Glenn Greenwald conta em seu livro os quatro dias de vertigem durante os quais Snowden pensou que tinha sido descoberto

Greenwald, em junho de 2013, enquanto atendia os jornalistas.
Greenwald, em junho de 2013, enquanto atendia os jornalistas. v. Yu (ap)

Na quinta-feira [06 de junho], já no quinto dia em Hong Kong, eu fui até o quarto de hotel onde estava Swnoden, que imediatamente me disse que tinha notícias “um pouco alarmantes”. Um dispositivo de segurança conectado à Internet que ele compartilhava com a sua namorada de longa data havia detectado que duas pessoas da NSA – alguém do departamento de recursos humanos e um “policial” da agência – haviam estado em sua casa atrás dele.

Para Snowden, isso quase certamente significava que a NSA [Agência Nacional de Segurança dos EUA] o havia identificado como a provável fonte dos vazamentos, mas eu me mostrei cético. “Se acreditassem que você fez isso, enviariam um bando de agentes do FBI e provavelmente unidades de elite, não um simples agente e uma pessoa de recursos humanos”. Eu achava que se tratava de um interrogatório automático e rotineiro, justificado pelo fato de que um empregado da NSA se ausentou por várias semanas sem dar explicações.

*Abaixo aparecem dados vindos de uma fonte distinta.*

(** ** URLs without a registrable domain *)

(** C8, as the claim states it, fails: a URL with no authority and no
    registrable domain is answered with status 200 and a full blended
    response, the classifier having been run. *)
Lemma scan_url_unparseable_is_scored :
  scan_url (sample_globals 0.9 0.2) offline_world {| url := lit "not-a-url" |} =
    Ok [ ("ml_score"%string, PyFloat 0.9);
         ("domain_score"%string, PyFloat 0.5);
         ("blended_score"%string, PyFloat 0.62);
         ("risk"%string, PyStr "HIGH");
         ("phishing"%string, PyBool true) ] /\
  status_code (scan_url (sample_globals 0.9 0.2) offline_world
                 {| url := lit "not-a-url" |}) = 200 /\
  ~ (400 <= status_code (scan_url (sample_globals 0.9 0.2) offline_world
                           {| url := lit "not-a-url" |}) < 500).
Proof. split; [reflexivity | split; [reflexivity | vm_compute; intros [H _]; apply H; reflexivity]]. Qed.

(** C8 (amended): when urlparse accepts the URL and no registrable domain
    is found in it, nothing is rejected.  The classifier call comes first,
    and its exception, if any, is the outcome.  Once it has returned [p],
    the probes are applied to the empty domain, the label is empty with
    entropy 0.0, and the blended response is returned; the caller receives
    it with status 200 when [p] lies in [0, 1]. *)
Theorem scan_url_without_registrable_domain (g : Globals) (w : World) (data : URLRequest)
    (netloc : str) :
  urlparse_netloc w (url data) = Ok netloc ->
  registered_domain w (if len netloc =? 0 then url data else netloc) = [] ->
  exists (info : Info) (q : float),
    extract_domain_info w (url data) = Ok info /\
    age info = try_except (whois_age w []) None /\
    dns info = try_except (_ <- dns_resolve w [] ;; Ok true) false /\
    ssl info = try_except (_ <- tls_handshake w [] ;; Ok true) false /\
    entropy info = 0%float /\
    rule_score info = Ok q /\
    (forall e, positive_proba (url_model g) (url_vec g) (url data) = Raise e ->
               scan_url g w data = Raise e /\ status_code (scan_url g w data) = 500) /\
    (forall p, positive_proba (url_model g) (url_vec g) (url data) = Ok p ->
       exists resp : dict,
         scan_url g w data = Ok resp /\
         dict_get resp "ml_score" = Some (PyFloat p) /\
         dict_get resp "domain_score" = Some (PyFloat q) /\
         dict_get resp "blended_score" = Some (PyFloat (0.3 * p + 0.7 * q)%float) /\
         ((0 <=? p)%float = true -> (p <=? 1)%float = true ->
          status_code (scan_url g w data) = 200)).
Proof.
  intros Hn Hr.
  set (info := {| age := try_except (whois_age w []) None;
                  dns := try_except (_ <- dns_resolve w [] ;; Ok true) false;
                  ssl := try_except (_ <- tls_handshake w [] ;; Ok true) false;
                  entropy := 0%float |}).
  assert (Hi : extract_domain_info w (url data) = Ok info).
  { unfold extract_domain_info. rewrite (bind_Ok _ _ _ Hn). cbv zeta. rewrite Hr.
    reflexivity. }
  destruct (rule_score_quarters info) as (q & Hq & Hin).
  exists info, q.
  do 6 (split; [first [assumption | reflexivity] |]).
  split.
  { intros e He. unfold scan_url. rewrite He. split; reflexivity. }
  intros p Hp. eexists.
  rewrite (scan_url_ok g w data p q info Hp Hi Hq).
  split; [reflexivity |]. do 3 (split; [reflexivity |]).
  intros H0 H1. apply scan_url_status_200; [exact Hin | exact H0 | exact H1].
Qed.

Lemma scan_url_without_registrable_domain_witness :
  exists (info : Info) (q : float),
    extract_domain_info offline_world (lit "not-a-url") = Ok info /\
    age info = try_except (whois_age offline_world []) None /\
    dns info = try_except (_ <- dns_resolve offline_world [] ;; Ok true) false /\
    ssl info = try_except (_ <- tls_handshake offline_world [] ;; Ok true) false /\
    entropy info = 0%float /\
    rule_score info = Ok q /\
    (forall e, positive_proba (url_model (sample_globals 0.9 0.2))
                 (url_vec (sample_globals 0.9 0.2)) (lit "not-a-url") = Raise e ->
               scan_url (sample_globals 0.9 0.2) offline_world
                 {| url := lit "not-a-url" |} = Raise e /\
               status_code (scan_url (sample_globals 0.9 0.2) offline_world
                              {| url := lit "not-a-url" |}) = 500) /\
    (forall p, positive_proba (url_model (sample_globals 0.9 0.2))
                 (url_vec (sample_globals 0.9 0.2)) (lit "not-a-url") = Ok p ->
       exists resp : dict,
         scan_url (sample_globals 0.9 0.2) offline_world {| url := lit "not-a-url" |}
           = Ok resp /\
         dict_get resp "ml_score" = Some (PyFloat p) /\
         dict_get resp "domain_score" = Some (PyFloat q) /\
         dict_get resp "blended_score" = Some (PyFloat (0.3 * p + 0.7 * q)%float) /\
         ((0 <=? p)%float = true -> (p <=? 1)%float = true ->
          status_code (scan_url (sample_globals 0.9 0.2) offline_world
                         {| url := lit "not-a-url" |}) = 200)).
Proof.
  apply (scan_url_without_registrable_domain (sample_globals 0.9 0.2) offline_world
           {| url := lit "not-a-url" |} []); reflexivity.
Defined.

(** ** No clamping on the URL path *)

(** C9, as the claim states it, fails: a classifier output of 2.0 enters the
    blend as 2.0, and the blended score is 1.125. *)
Lemma scan_url_out_of_range_is_not_clamped :
  scan_url (sample_globals 2 0.2) young_domain_world {| url := lit "http://login.z.xyz/" |} =
    Ok [ ("ml_score"%string, PyFloat 2);
         ("domain_score"%string, PyFloat 0.75);
         ("blended_score"%string, PyFloat 1.125);
         ("risk"%string, PyStr "HIGH");
         ("phishing"%string, PyBool true) ] /\
  (1.125 <=? 1)%float = false.
Proof. split; reflexivity. Qed.
(** A run of the engine with one worker over a repository of two sources. *)
Lemma Run_runs_only_purges_witness :
  ∃ cmds,
    execs (hashr.trace
             (hashr.Run (H := TextRuntime.runtime) Inputs.engine1
                (fetchFrom (postgres.mkStorage ∅))
                (Inputs.start Inputs.fsRun ∅)).2)
    = execs (hashr.trace (Inputs.start Inputs.fsRun ∅)) ++ cmds
    ∧ Forall (λ cmd, ∃ path, cmd = ["sudo"; "rm"; "-rf"; path]
                             ∧ GoStrings.HasPrefix path "/tmp/hashr" = true)
             cmds.
Proof.
  apply (Run_runs_only_purges (H := TextRuntime.runtime) Inputs.engine1
           (fetchFrom (postgres.mkStorage ∅)) (Inputs.start Inputs.fsRun ∅)).
  simpl. lia.
Defined.

(** A run of the engine with one worker on a repository of two sources, the
    first of which the job store holds as exported: only the second one is
    handled, and it fails at the hashing stage. *)
Example Run_example :
  let st := (hashr.Run (H := TextRuntime.runtime) Inputs.engine1
               (fetchFrom (postgres.mkStorage {[ "abc123" := Inputs.rowExported ]}))
               (Inputs.start Inputs.fsRun ∅)).2 in
  statusesOf "fed987" (hashr.trace st) = ["discovered"; "failed"]
  ∧ statusesOf "abc123" (hashr.trace st) = []
  ∧ saves (hashr.trace st) = 1%nat.
Proof. vm_compute. done. Qed.

(** * What the export to the file system touches *)
Section SaveSamplesFrame.
Context `{Runtime}.
Import common.

Lemma firstValid_in (fs : os.FS) (paths : list string) :
  hashr.firstValid fs paths = EmptyString ∨ hashr.firstValid fs paths ∈ paths.
Proof.
  induction paths as [|path rest IH]; simpl; [by left|].
  destruct (os.Stat fs path).
  - destruct IH as [IH|IH]; [by left | right; by apply list_elem_of_further].
  - right. apply list_elem_of_here.
Qed.

Lemma saveSample_frame (destDir : string) (fs : os.FS) (sample : Sample) (q : string) :
  os.nodes (hashr.saveSample destDir fs sample).1 !! q = os.nodes fs !! q
  ∨ q ∈ exportTargets destDir [sample].
Proof.
  unfold hashr.saveSample, exportTargets. simpl.
  destruct (Upload sample); simpl; [|by left]. rewrite app_nil_r.
  destruct (decide (q = filepath_Join [destDir; Sha256 sample])) as [->|Hdir].
  { right. do 2 apply list_elem_of_further. apply list_elem_of_here. }
  pose proof (Mkdir_frame fs (filepath_Join [destDir; Sha256 sample]) q Hdir) as Hmk.
  destruct (os.Mkdir fs (filepath_Join [destDir; Sha256 sample])) as [fs1 [e|]];
    simpl in *; [by left|].
  destruct (os.ReadFile fs1 (hashr.firstValid fs1 (Paths sample))) as [input|e] eqn:Hread;
    simpl; [|by left].
  destruct (firstValid_in fs1 (Paths sample)) as [Hempty|Hin].
  { rewrite Hempty in Hread. by unfold os.ReadFile, os.lookup in Hread. }
  set (dest := filepath_Join [destDir; Sha256 sample;
                              filepath_Base (hashr.firstValid fs1 (Paths sample))]).
  destruct (decide (q = dest)) as [->|Hfile].
  { right. do 3 apply list_elem_of_further. apply list_elem_of_fmap.
    by exists (hashr.firstValid fs1 (Paths sample)). }
  pose proof (WriteFile_frame fs1 dest input q Hfile) as Hw.
  destruct (os.WriteFile fs1 dest input) as [fs2 [e|]]; simpl in *; left;
    by rewrite Hw.
Qed.

Lemma exportTargets_cons (destDir : string) (sample : Sample) (rest : list Sample)
    (q : string) :
  q ∈ exportTargets destDir (sample :: rest)
  ↔ q ∈ exportTargets destDir [sample] ∨ q ∈ exportTargets destDir rest.
Proof.
  unfold exportTargets. simpl. rewrite app_nil_r.
  rewrite !elem_of_cons, !elem_of_app. tauto.
Qed.

Lemma saveLoop_frame (destDir : string) (samples : list Sample) (q : string) :
  ∀ fs out,
    os.nodes (hashr.saveLoop destDir fs samples out).1 !! q = os.nodes fs !! q
    ∨ q ∈ exportTargets destDir samples.
Proof.
  induction samples as [|sample rest IH]; intros fs out; simpl; [by left|].
  rewrite exportTargets_cons.
  destruct (saveSample_frame destDir fs sample q) as [Hs|Hs]; [|by right; left].
  destruct (hashr.saveSample destDir fs sample) as [fs1 [s|e]]; simpl in Hs.
  - destruct (IH fs1 (out ++ [s])) as [Hl|Hl]; [|by right; right].
    left. by rewrite Hl.
  - by left.
Qed.

(** Whether it succeeds or fails, [saveSamples] changes no entry that
    exists outside the directory of the source in the export path.  An
    entry that differs afterwards is one of the targets (that directory,
    the manifest [samples.json], and for a sample to upload the directory
    of its digest and one file named after one of its paths), or it is a
    directory on the way to the directory of the source that was missing
    and that [os.MkdirAll] has made.  Every other entry of the file system,
    the extracted files among them, is left as it is. *)
Theorem saveSamples_touches_only_targets (h : hashr.HashR) (fs : os.FS)
    (sourceImporter sourceID sourceHash : string) (samples : list Sample)
    (path : string) :
  let destDir := hashr.destDirOf h sourceImporter sourceID sourceHash in
  let fs1 := (hashr.saveSamples h fs sourceImporter sourceID sourceHash samples).1 in
  os.nodes fs1 !! path = os.nodes fs !! path
  ∨ path ∈ exportTargets destDir samples
  ∨ (path ∈ os.ancestors destDir
     ∧ os.nodes fs !! path = None
     ∧ os.nodes fs1 !! path = Some os.dir).
Proof.
  intros destDir fs1. subst fs1. unfold hashr.saveSamples. fold destDir.
  destruct (decide (path = destDir)) as [->|Hdir].
  { right. left. apply list_elem_of_here. }
  destruct (decide (path = filepath_Join [destDir; "samples.json"])) as [->|Hman].
  { right. left. apply list_elem_of_further, list_elem_of_here. }
  assert (∀ fs0 : os.FS,
    os.nodes fs0 !! path = os.nodes (os.MkdirAll fs destDir).1 !! path →
    os.nodes fs0 !! path = os.nodes fs !! path
    ∨ path ∈ exportTargets destDir samples
    ∨ (path ∈ os.ancestors destDir
       ∧ os.nodes fs !! path = None
       ∧ os.nodes fs0 !! path = Some os.dir)) as Hmk.
  { intros fs0 H0.
    destruct (MkdirAll_frame fs destDir path) as [Hl|(Hin & Hnone & Hl)].
    - left. by rewrite H0.
    - right. right. apply elem_of_app in Hin as [Hin|Hin].
      + split; [done|]. split; [done|]. by rewrite H0.
      + by apply list_elem_of_singleton in Hin. }
  destruct (os.MkdirAll fs destDir) as [fs0 [e|]]; simpl in Hmk; [by apply Hmk|].
  destruct (saveLoop_frame destDir samples path fs0 []) as [Hl|Hl]; [|by right; left].
  destruct (hashr.saveLoop destDir fs0 samples []) as [fs1 [out|e]];
    simpl in Hl; [|by apply Hmk].
  destruct (json_Marshal out) as [jsonBytes|e]; [|by apply Hmk].
  apply Hmk. rewrite WriteFile_frame by done. exact Hl.
Qed.
(** The loop in a plain game: the first call of [tick] runs the ticks of
    the logic that the time since the last tick gives, every other call
    one. *)
Lemma variableUpdate_loop_plain_first (fuel : nat) (s : @State W) (n : nat)
    (rest : float) (T t since last : Z) :
  let k := Z.to_nat (numUpdates_of_time (wrap16 (Z.min (wrap32 (T - last)) 500))) in
  drain UpdateTime fuel (accumulator s) = Some (S n, rest) ->
  plain_at T t t since last s ->
  exists r,
    variableUpdate_loop fuel s = Some r
    /\ outcome r = Done tt
    /\ tick_invocations (trace r) = S n
    /\ accumulator (final r) = rest
    /\ tickLogic_invocations (trace r) = (k + n)%nat
    /\ scenarioTicks (final r) = advance (k + n) t.
Proof.
  intro k.
  destruct fuel as [ | fuel]; cbn [variableUpdate_loop drain];
    destruct (PrimFloat.ltb UpdateTime (accumulator s)); try discriminate.
  intros Hd Ps.
  destruct (variableUpdate_step_plain T t since last s Ps) as (D & C & Q).
  fold k in C, Q.
  destruct (variableUpdate_step_runs s D) as (Ht & Ha).
  rewrite <- Ha in Hd.
  destruct (drain UpdateTime fuel (accumulator (final (variableUpdate_step s))))
    as [[n' rest'] | ] eqn:Dr; [ | discriminate].
  injection Hd as <- <-.
  destruct (variableUpdate_loop_plain fuel _ _ _ _ _ _ Dr Q) as (r' & L & D' & T' & A' & C' & K').
  unfold after. rewrite D, L.
  eexists; split; [reflexivity | ]. cbn [outcome trace final].
  split; [exact D' | ].
  unfold tick_invocations, tickLogic_invocations in *.
  rewrite !filter_app, !length_app, Ht, T', C, C'.
  repeat split; auto.
  rewrite K'. now rewrite advance_add.
Qed.

End PlainGame.

(** ** C2: a tenth of a second in the variable time step *)

Section OneTenthSecond.

Context {W : Type} {host : Host W}.

(** In doubles, three steps of a thirtieth of a second, and three steps of
    33 ms, come off a tenth of a second; what is left is within 1e-15 of a
    tenth of a second less three times the step. *)
Lemma drain_one_tenth_steps (step : float) (k : nat) :
  step = (1 / 30)%float \/ step = (33 / 1000)%float ->
  drain step (S (S (S k))) (1 / 10)%float
  = Some (3%nat, (1 / 10 - step - step - step)%float)
  /\ PrimFloat.ltb
       (PrimFloat.abs ((1 / 10 - step - step - step) - (1 / 10 - 3 * step))%float)
       (1 / 1000000000000000)%float = true.
Proof. intros [-> | ->]; destruct k; split; vm_compute; reflexivity. Qed.


End OneTenthSecond.

(** * More of the model on the concrete host *)

Lemma sim_offline_nothrow : nothrow sim_offline.
Proof. intros c w. destruct c; reflexivity. Qed.

Lemma tick_contains_GameException_witness :
  outcome (@tick _ sim_interrupting (sim_state sim_world)) = Done tt
  /\ In (Ext (Logging_info "Tick interrupted" ""))
       (trace (@tick _ sim_interrupting (sim_state sim_world))).
Proof.
  refine (proj2 (tick_contains_GameException (host := sim_interrupting)
                   (sim_state sim_world) _ _) _).
  - intros w. reflexivity.
  - intros fmt arg w. reflexivity.
  - vm_compute. repeat first [ left; reflexivity | right ].
Defined.

Lemma tick_intro_runs_no_game_witness :
  filter is_game_step (trace (@tick _ sim40 (sim_state world_intro))) = [].
Proof.
  apply (tick_intro_runs_no_game (host := sim40) (sim_state world_intro)).
  vm_compute. repeat first [ left; reflexivity | right ].
Defined.

Lemma tick_updates_dispatch_witness :
  (1 <= occurrences is_dispatchUpdateAll
          (trace (@tick_updates _ sim40 (sim_state sim_world))) <= 3)%nat.
Proof.
  apply (tick_updates_dispatch (host := sim40) (sim_state sim_world) tt).
  vm_compute; reflexivity.
Defined.

Lemma tickLogic_count_stalls_witness :
  @tickLogic_count _ sim40 3 (sim_state world_waiting)
  = mkResult [ Enter fn_tickLogic_count; Enter fn_tickLogic; Enter fn_tickLogic;
               Enter fn_tickLogic ] (Done tt) (sim_state world_waiting).
Proof.
  apply (tickLogic_count_stalls (host := sim40) 3 (sim_state world_waiting)).
  vm_compute; reflexivity.
Defined.

Lemma tickLogic_count_advances_witness :
  wrap32 (scenarioTicks (final (@tickLogic_count _ sim_offline 3 (sim_state sim_world))))
  = 103.
Proof.
  refine (proj1 (proj2 (tickLogic_count_advances (host := sim_offline) 3
                          (sim_state sim_world) _ _))).
  - apply sim_offline_nothrow.
  - intros t w. reflexivity.
Defined.

Lemma tickLogic_order_witness :
  nth_error (filter is_tick_step (trace (@tickLogic _ sim40 (sim_state sim_world)))) 0
  = Some (Ext (Network_processGameCommands 101)).
Proof.
  rewrite (tickLogic_order (host := sim40) (sim_state sim_world) tt).
  - reflexivity.
  - vm_compute; reflexivity.
  - vm_compute; reflexivity.
Defined.

Lemma dateTick_newDay_quarter_and_year_witness :
  filter is_seasonal
    (trace (@dateTick_newDay _ sim40 (sim_calcDate 18359) (sim_calcDate 18360)
              (sim_state world_year_end)))
  = [ Ext CompanyManager_updateQuarterly; Ext CompanyManager_updateYearly;
      Ext ObjectManager_updateDefaultLevelCrossingType;
      Ext ObjectManager_updateYearly2; Ext TileManager_updateYearly ].
Proof.
  apply (dateTick_newDay_quarter_and_year (host := sim40)
           (sim_calcDate 18359) (sim_calcDate 18360) (sim_state world_year_end) tt).
  vm_compute; reflexivity.
Defined.

Lemma autosaveCheck_contains_std_exception_witness :
  outcome (@autosaveCheck _ sim_failing
             (set_monthsSinceLastAutosave 2 (sim_state world_autosave)))
  <> Thrown (std_exception "cannot open file").
Proof.
  apply (autosaveCheck_contains_std_exception (host := sim_failing)).
  intros fmt arg w. reflexivity.
Defined.

Lemma update_records_time_witness :
  exists r,
    @update _ sim30 3 (sim_state world_elapsed) = Some r
    /\ lastUpdate (final r) = 100000.
Proof.
  eexists. split; [vm_compute; reflexivity | ].
  apply (update_records_time (host := sim30) 3 (sim_state world_elapsed)).
  vm_compute; reflexivity.
Defined.

Lemma autosave_filename_chronological_witness :
  String.compare (autosave_filename (mkTm 124 11 31 23 59 59) ".sv5")
    (autosave_filename (mkTm 125 0 1 0 0 0) ".sv5") = Lt
  /\ (String.length (autosave_filename (mkTm 124 11 31 23 59 59) ".sv5") <= 63)%nat.
Proof.
  apply (autosave_filename_chronological
           (mkTm 124 11 31 23 59 59) (mkTm 125 0 1 0 0 0) ".sv5").
  - unfold tm_fits; simpl; lia.
  - unfold tm_fits; simpl; lia.
  - unfold tm_earlier; simpl; lia.
Defined.

Lemma logger_session_witness :
  StructureLayoutLogger.file
    (StructureLayoutLogger.close
       (StructureLayoutLogger.log_all
          [ StructureLayoutLogger.Separator "Core Game Structures";
            StructureLayoutLogger.Member "Company" "cash" 8 6 ]
          (StructureLayoutLogger.start true "an older log")))
  = (StructureLayoutLogger.joined StructureLayoutLogger.header
     ++ StructureLayoutLogger.nl ++ "--- Core Game Structures ---"
     ++ StructureLayoutLogger.nl
     ++ "Company::cash - Offset: 8 (0x8), Size: 6" ++ StructureLayoutLogger.nl
     ++ StructureLayoutLogger.footer)%string.
Proof.
  refine (eq_trans
            (proj1 (logger_session
                      (StructureLayoutLogger.Separator "Core Game Structures")
                      [ StructureLayoutLogger.Member "Company" "cash" 8 6 ]
                      (StructureLayoutLogger.start true "an older log") _ _ _)) _);
    reflexivity.
Defined.

Lemma logger_unwritable_witness :
  StructureLayoutLogger.file
    (StructureLayoutLogger.log_all
       [ StructureLayoutLogger.Note "first"; StructureLayoutLogger.Note "second" ]
       (StructureLayoutLogger.start false "an older log"))
  = "an older log".
Proof.
  refine (proj1 (logger_unwritable
                   [ StructureLayoutLogger.Note "first"; StructureLayoutLogger.Note "second" ]
                   (StructureLayoutLogger.start false "an older log") _ _ _));
    reflexivity.
Defined.

Lemma sim_startsWith_app (a b : string) : String.prefix a (a ++ b) = true.
Proof.
  induction a as [ | c a IH]; cbn; [now destruct b | ].
  destruct (ascii_dec c c) as [_ | N]; [exact IH | now destruct N].
Qed.

Lemma length_append (a b : string) :
  String.length (a ++ b) = (String.length a + String.length b)%nat.
Proof. induction a as [ | c a IH]; cbn; [reflexivity | now rewrite IH]. Qed.

Lemma substring_skip_app (a b : string) (n : nat) :
  String.substring (String.length a) n (a ++ b) = String.substring 0 n b.
Proof. induction a as [ | c a IH]; cbn; [reflexivity | exact IH]. Qed.

Lemma sim_endsWith_app (a b : string) (ignoreCase : bool) :
  sim_endsWith (a ++ b) b ignoreCase = true.
Proof.
  unfold sim_endsWith. rewrite length_append.
  replace (String.length a + String.length b - String.length b)%nat
    with (String.length a) by lia.
  rewrite substring_skip_app, substring_0_all by apply Nat.le_refl.
  rewrite String.eqb_refl, andb_true_r. apply Nat.leb_le. lia.
Qed.

Lemma autosave_writes_cleanable_witness :
  exists name,
    "autosave/autosave_2024-01-31_12-00-00.sv5" = path_join "autosave" name
    /\ @is_autosave_entry _ sim40 (mkEntry name true) = true.
Proof.
  apply (autosave_writes_cleanable (host := sim40) (sim_state sim_world)
           "autosave/autosave_2024-01-31_12-00-00.sv5").
  - intros a b. apply sim_startsWith_app.
  - intros a b. apply sim_endsWith_app.
  - unfold tm_fits; simpl; lia.
  - simpl; lia.
  - vm_compute. repeat first [ left; reflexivity | right ].
Defined.

Lemma sim_frontend_keeps_scene : @frontend_keeps_scene _ sim40.
Proof. intros c w H. destruct c; try discriminate; repeat split. Qed.

Lemma tick_paused_witness :
  (tickLogic_invocations (trace (@tick _ sim40 (sim_state world_paused))) <= 0)%nat
  /\ (tickLogic_invocations (trace (@tick _ sim40 (sim_state world_paused_behind))) <= 4)%nat
  /\ tickLogic_invocations (trace (@tick _ sim40 (sim_state world_paused_behind))) = 4%nat.
Proof.
  split; [ | split; [ | vm_compute; reflexivity ] ].
  - apply (tick_paused (host := sim40) (sim_state world_paused));
      [ apply sim_frontend_keeps_scene | reflexivity | reflexivity ].
  - apply (tick_paused (host := sim40) (sim_state world_paused_behind));
      [ apply sim_frontend_keeps_scene | reflexivity | reflexivity ].
Defined.
(** The lemma [WriteTerminationMessageToFile_writes] at a one-line
    message. *)
Lemma WriteTerminationMessageToFile_writes_witness :
  let fs := {| files := ∅; WriteFile_err := None |} in
  "disk full" ≠ "" ∧ (Z.of_nat (String.length "disk full") < MaxScanTokenSize)%Z
  ∧ WriteFile_err fs = None
  ∧ WriteTerminationMessageToFile fs "/dev/termination-log" "disk full" =
      ({| files := <["/dev/termination-log" := dropCR (ReplaceAll "disk full" newline " ")]>
                     (files fs);
          WriteFile_err := None |}, None).
Proof.
  intros fs.
  assert (Hne : "disk full" ≠ "") by discriminate.
  assert (Hlen : (Z.of_nat (String.length "disk full") < MaxScanTokenSize)%Z) by (vm_compute; reflexivity).
  assert (Hfs : WriteFile_err fs = None) by reflexivity.
  split; [exact Hne|]. split; [exact Hlen|]. split; [exact Hfs|].
  exact (WriteTerminationMessageToFile_writes fs "/dev/termination-log" "disk full" Hne Hlen Hfs).
Defined.

End termination_message_edges.

(** ** Package util: zeroing the end of the destination file *)

Section append_zero.
Import util.

Lemma withContents_same (f : File) : withContents f (contents f) (offset f) = f.
Proof. by destruct f. Qed.

(** Writing at the end of a file appends. *)
Lemma Write_at_end (f : File) (b : list byte) :
  Write_errs f = [] → offset f = length (contents f) →
  Write f b = (withContents f (contents f ++ b) (offset f + length b),
               inr (Z.of_nat (length b))).
Proof.
  intros Herrs Hend. unfold Write, withContents. rewrite Herrs. simpl.
  by rewrite Hend, take_ge, drop_ge, Nat.sub_diag, app_nil_r by lia.
Qed.

Lemma zeroBufferLen_pos : (0 < zeroBufferLen)%Z.
Proof. done. Qed.

(** The loop appends the zero bytes that are still missing. *)
Lemma AppendZeroWithWrite_loop_at_end (fuel : nat) (f : File) (start length count : Z) :
  Write_errs f = [] → offset f = List.length (contents f) →
  (0 ≤ count)%Z → Z.to_nat (length - count) ≤ fuel →
  AppendZeroWithWrite_loop fuel f start length count =
    Some (withContents f (contents f ++ replicate (Z.to_nat (length - count)) Byte.x00)
            (offset f + Z.to_nat (length - count)), None).
Proof.
  revert f count. induction fuel as [|fuel IH]; intros f count Herrs Hend Hcount Hfuel.
  - simpl. rewrite decide_False by lia.
    replace (Z.to_nat (length - count)) with 0 by lia. simpl.
    by rewrite app_nil_r, Nat.add_0_r, withContents_same.
  - simpl. destruct (decide (count < length)%Z) as [Hlt|Hge].
    + set (blockSize := if decide (length - count < zeroBufferLen)%Z
                        then (length - count)%Z else zeroBufferLen).
      assert (Hblock : (0 < blockSize ≤ length - count)%Z).
      { unfold blockSize. pose proof zeroBufferLen_pos. destruct (decide _); lia. }
      rewrite Write_at_end by done. rewrite length_replicate.
      rewrite IH; simpl; [|done|by rewrite length_app, length_replicate, Hend|lia|lia].
      unfold withContents. simpl. clearbody blockSize.
      assert (Hn : Z.to_nat blockSize
                   + Z.to_nat (length - (count + Z.of_nat (Z.to_nat blockSize)))
                   = Z.to_nat (length - count)) by lia.
      by rewrite <- app_assoc, <- replicate_add, <- Nat.add_assoc, Hn.
    + replace (Z.to_nat (length - count)) with 0 by lia. simpl.
      by rewrite app_nil_r, Nat.add_0_r, withContents_same.
Qed.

No entanto, Snowden sugeriu que a agência teria enviado pessoas de baixo escalão propositadamente para não chamar a atenção da imprensa, nem provocar a destruição de provas.

Independentemente do significado da notícia, salientei a necessidade de preparar rapidamente a reportagem e o vídeo no qual Snowden anunciou ser a fonte das revelações. Estávamos determinados a dizer ao mundo quem era Snowden, as suas ações e motivações, pelo próprio Snowden, e não através de uma campanha de demonização lançada pelo Governo norte-americano enquanto ele estava escondido, ou preso, ou incapaz de falar por si mesmo.

Nosso plano era publicar mais duas reportagens, uma na sexta-feira, no dia seguinte, e outra no sábado. No domingo, publicaríamos um texto especial sobre Swnoden acompanhado de uma entrevista gravada e uma sessão de perguntas e respostas realizada por Ewen [MacAskill, jornalista do The Guardian]. Laura [Poitras, documentarista norte-americana] havia passado as 48 horas anteriores editando o vídeo da minha primeira entrevista com Snowden; em sua opinião, era muito detalhada, longa e fragmentada. Eu quis fazer outra em seguida, mais concisa e focada, e escrever uma lista de cerca de vinte perguntas diretas que eu faria.

Enquanto Laura montava a câmera e nos dizia onde deveríamos nos sentar, acrescentei algumas outras questões. “Isso, meu nome é Ed Snowden", começa o já famoso documentário. “Tenho 29 anos. Trabalho como analista de infraestruturas para a Booz Allen Hamilton, prestadora de serviços da NSA, no Havaí”.

Snowden passou a dar respostas concisas, firmes e racionais para cada pergunta: Por que decidiu revelar esses documentos? Por que isso era tão importante para ele ao ponto de sacrificar a sua liberdade? Quais foram as revelações mais importantes? Havia algo criminoso ou ilegal nos documentos? O que achava que aconteceria com ele? À medida que dava exemplos de espionagem ilegal e invasiva, mostrava-se mais animado e veemente. Só demonstrou algum desconforto quando perguntei sobre as possíveis repercussões, temendo que o governo retaliasse a sua família e namorada. Dizia que, para reduzir o risco, evitava entrar em contato com eles, mesmo sabendo que não podia protegê-los de tudo. “Isso é o que me mantém acordado à noite, o que poderá acontecer com eles”, disse com os olhos cheios de lágrimas, a primeira e única vez que o vi assim.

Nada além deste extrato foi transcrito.